Internacional

Longo desastre humanitário na Colômbia

Atores sociais e representantes do governo durante a assinatura de um pacto social e político pela reparação e pela paz da Colômbia, subscrito em 11 de abril, no Dia Nacional da Memória e da Solidariedade com as Vítimas do Conflito. Foto: Uariv
Atores sociais e representantes do governo durante a assinatura de um pacto social e político pela reparação e pela paz da Colômbia, subscrito em 11 de abril, no Dia Nacional da Memória e da Solidariedade com as Vítimas do Conflito. Foto: Uariv

Por Constanza Vieira, da IPS – 

Bogotá, Colômbia, 17/52016 – “Se vão falar da Colômbia e do processo de paz, falem à parte”, ouviu-se nas reuniões preparatórias regionais da Cúpula Humanitária Mundial (CHM), segundo Ramón Rodríguez, diretor da Unidade para a Atenção e Reparação Integral às Vítimas (Uariv). “Assim falou em seu momento, por exemplo, o representante de Cuba: ‘esta é uma Cúpula Humanitária Mundial, vamos falar de todo o tema humanitário em geral, e não de casos específicos’”, contou, sobre os preparativos para a primeira reunião deste tipo, que acontecerá em Istambul, na Turquia, nos dias 23 e 24 deste mês.

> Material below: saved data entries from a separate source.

(** The whole effect of [execute_move] on the state: the references, the
    flags and the callbacks stay; the store is either untouched or the
    defender took a damage of at least 1.  This holds when the call raises,
    too. *)
Lemma execute_move_effect (attacker defender : option loc) (m : Move)
    (isp : bool) (roll v : spec_float) (w : PokemonGUI) :
  let w' := snd (execute_move attacker defender m isp roll v w) in
  (player_pokemon w' = player_pokemon w /\ enemy_pokemon w' = enemy_pokemon w /\
   battle_active w' = battle_active w /\ player_turn w' = player_turn w /\
   scheduled w' = scheduled w) /\
  (heap w' = heap w \/
   exists att def a d damage,
     attacker = Some att /\ defender = Some def /\
     heap w !! att = Some a /\ heap w !! def = Some d /\
     calculate_damage a d m roll v = Ok damage /\ 1 <= damage /\
     heap w' = <[def := take_damage d damage]> (heap w)).
Proof.
  assert ((forall att def a d,
             attacker = Some att -> defender = Some def ->
             heap w !! att = Some a -> heap w !! def = Some d -> False) ->
          let w' := snd (execute_move attacker defender m isp roll v w) in
          (player_pokemon w' = player_pokemon w /\
           enemy_pokemon w' = enemy_pokemon w /\
           battle_active w' = battle_active w /\
           player_turn w' = player_turn w /\ scheduled w' = scheduled w) /\
          (heap w' = heap w \/
           exists att def a d damage,
             attacker = Some att /\ defender = Some def /\
             heap w !! att = Some a /\ heap w !! def = Some d /\
             calculate_damage a d m roll v = Ok damage /\ 1 <= damage /\
             heap w' = <[def := take_damage d damage]> (heap w))) as Hnone.
  { intros Hno.
    destruct (execute_move_unbound attacker defender m isp roll v w Hno)
      as (? & ? & ? & ? & ? & ?).
    cbv zeta. auto 10. }
  destruct attacker as [att|]; [|apply Hnone; intros; discriminate].
  destruct defender as [def|]; [|apply Hnone; intros; discriminate].
  destruct (heap w !! att) as [a|] eqn:Ha;
    [|apply Hnone; intros ? ? ? ? [= <-] [= <-]; congruence].
  destruct (heap w !! def) as [d|] eqn:Hd;
    [|apply Hnone; intros ? ? ? ? [= <-] [= <-]; congruence].
  clear Hnone. cbv zeta.
  rewrite (execute_move_bound att def m isp roll v w a d Ha Hd).
  unfold bind, lift.
  destruct (calculate_damage a d m roll v) as [damage|e] eqn:Hc; [|simpl; auto 10].
  destruct (calculate_damage_range _ _ _ _ _ _ Hc) as [->|Hpos].
  { simpl. destruct (0 <? power m); simpl; auto 10. }
  assert ((damage =? 0) = false) as Hz by lia. rewrite Hz. cbn [andb].
  unfold store, modify. cbn [heap set_heap].
  unfold deref. cbn [heap set_heap].
  rewrite lookup_insert_eq.
  unfold log_message, modify, ret.
  destruct (Float.gtb _ _); [|destruct (Float.ltb _ _)]; cbn beta iota;
    match goal with
    | |- context [update_hp_display ?w0] =>
        pose proof (update_hp_display_state w0) as Hu;
        destruct (update_hp_display w0) as [r w3]; cbn in Hu |- *; subst w3
    end;
    (split; [auto 10|right; exists att, def, a, d, damage; auto 10]).
Qed.

Lemma take_damage_invariant (p : Pokemon) (damage : Z) :
  0 <= damage -> hp_invariant p -> hp_invariant (take_damage p damage).
Proof. unfold hp_invariant, take_damage. simpl. lia. Qed.

Lemma heal_invariant (p : Pokemon) (amount : Z) :
  0 <= amount -> hp_invariant p -> hp_invariant (heal p amount).
Proof. unfold hp_invariant, heal. simpl. lia. Qed.

(** C2. [take_damage] never leaves the health below 0, [heal] never leaves it
    above the maximum, and [execute_move] keeps 0 <= current_hp <= max_hp for
    every combatant for which it held before the call, whether the call
    returns or raises. *)
Theorem health_invariant (attacker defender : option loc) (m : Move)
    (isp : bool) (roll v : spec_float) (w : PokemonGUI) (p : Pokemon)
    (damage amount : Z) :
  heap_invariant w ->
  0 <= current_hp (take_damage p damage) /\
  current_hp (heal p amount) <= max_hp (heal p amount) /\
  heap_invariant (snd (execute_move attacker defender m isp roll v w)).
Proof.
  intros Hw. split; [simpl; lia|]. split; [simpl; lia|].
  unfold heap_invariant in *.
  destruct (execute_move_effect attacker defender m isp roll v w)
    as [_ [->|H]]; [exact Hw|].
  destruct H as (att & def & a & d & dmg & _ & _ & _ & Hd & _ & Hpos & ->).
  apply map_Forall_insert_2; [|exact Hw].
  apply take_damage_invariant; [lia|]. exact (Hw _ _ Hd).
Qed.

Lemma battle_world_invariant : heap_invariant battle_world.
Proof.
  unfold heap_invariant, battle_world. cbn [heap].
  apply map_Forall_insert_2; [vm_compute; split; discriminate|].
  apply map_Forall_insert_2; [vm_compute; split; discriminate|].
  apply map_Forall_empty.
Qed.

Lemma health_invariant_witness :
  heap_invariant
    (snd (execute_move (Some 0%nat) (Some 1%nat)
            (mkMove "Flamethrower" 90 FIRE f0_9) true (Float.exact 0) f1_0
            battle_world)).
Proof.
  apply (health_invariant (Some 0%nat) (Some 1%nat)
           (mkMove "Flamethrower" 90 FIRE f0_9) true (Float.exact 0) f1_0
           battle_world Charmander 0 0).
  apply battle_world_invariant.
Defined.

(** C3. When the move has power 0 (whatever the roll and the accuracy), or
    the accuracy roll fails (the draw is greater than the accuracy), the
    damage is 0, [execute_move] returns normally and no combatant is
    changed: the store is the same, the defender's health included. *)
Theorem no_damage_no_mutation (att def : loc) (m : Move) (isp : bool)
    (roll v : spec_float) (w : PokemonGUI) (a d : Pokemon) :
  heap w !! att = Some a -> heap w !! def = Some d ->
  power m = 0 \/ Float.gtb roll (accuracy m) = true ->
  calculate_damage a d m roll v = Ok 0 /\
  fst (execute_move (Some att) (Some def) m isp roll v w) = Ok tt /\
  heap (snd (execute_move (Some att) (Some def) m isp roll v w)) = heap w /\
  heap (snd (execute_move (Some att) (Some def) m isp roll v w)) !! def
  = Some d.
Proof.
  intros Ha Hd Hno.
  assert (calculate_damage a d m roll v = Ok 0) as Hc.
  { unfold calculate_damage. destruct Hno as [-> | ->]; [reflexivity|].
    destruct (power m =? 0); reflexivity. }
  split; [exact Hc|].
  rewrite (execute_move_bound att def m isp roll v w a d Ha Hd).
  unfold bind, lift. rewrite Hc. cbn [Z.eqb andb].
  destruct (0 <? power m); cbn; auto.
Qed.

Lemma no_damage_no_mutation_witness :
  heap (snd (execute_move (Some 1%nat) (Some 0%nat)
               (mkMove "Sleep Powder" 0 GRASS f0_75) false f1_0 f1_0
               battle_world)) = heap battle_world.
Proof.
  apply (no_damage_no_mutation 1%nat 0%nat
           (mkMove "Sleep Powder" 0 GRASS f0_75) false f1_0 f1_0 battle_world
           Bulbasaur Charmander); [reflexivity | reflexivity |].
  left. reflexivity.
Defined.

(** C10 (as stated, refuted): nothing keeps the two arguments apart, and when
    they are the same object the attacker is the one hit: its current health
    changes. *)
Lemma execute_move_on_itself :
  heap battle_world !! 0%nat = Some Charmander /\
  current_hp Charmander = 100 /\
  current_hp <$>
    heap (snd (execute_move (Some 0%nat) (Some 0%nat)
                 (Move_default "Tackle" 40 NORMAL) true (Float.exact 0) f1_0
                 battle_world)) !! 0%nat = Some 77 /\
  ~ (forall (att def : loc) (m : Move) (isp : bool) (roll v : spec_float)
            (w : PokemonGUI) (a : Pokemon),
       heap w !! att = Some a ->
       heap (snd (execute_move (Some att) (Some def) m isp roll v w)) !! att
       = Some a).
Proof.
  split; [reflexivity|]. split; [reflexivity|].
  assert (current_hp <$>
            heap (snd (execute_move (Some 0%nat) (Some 0%nat)
                         (Move_default "Tackle" 40 NORMAL) true (Float.exact 0)
                         f1_0 battle_world)) !! 0%nat = Some 77) as Hhit
    by (vm_compute; reflexivity).
  split; [exact Hhit|].
  intros H.
  rewrite (H 0%nat 0%nat (Move_default "Tackle" 40 NORMAL) true (Float.exact 0)
             f1_0 battle_world Charmander eq_refl) in Hhit.
  discriminate Hhit.
Qed.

“Para os que prepararam a CHM, o tema fundamental são os desastres. Quase nos evitaram”, acrescentou Rodríguez, diretor de Gestão Social Humanitária da estatal Uariv, em entrevista à IPS em seu escritório em Bogotá.Isto apesar de o secretário-geral da Organização das Nações Unidas (ONU), Ban Ki-moon, ter convocado a Cúpula com a finalidade de “não deixar para trás nenhuma pessoa que esteja em um conflito (armado), nenhuma com pobreza crônica e nenhuma que viva com o risco de perigos naturais e da elevação do nível do mar”.

Neste caso, “a questão (da guerra colombiana) é muito falada mas muito limitada”, segundo Rodríguez, o engenheiro industrial que organizou e dirige a logística da maior ajuda humanitária do mundo, por porcentagem do orçamento nacional de um Estado para seus próprios cidadãos.A Colômbia é o único país da América Latina e do Caribe onde foi declarada uma crise humanitária devido ao seu conflito interno armado. Em quase 70 anos de uma guerra civil de diferentes fases, a contagem de vítimas e a atenção ao problema sofreram também intensas mudanças.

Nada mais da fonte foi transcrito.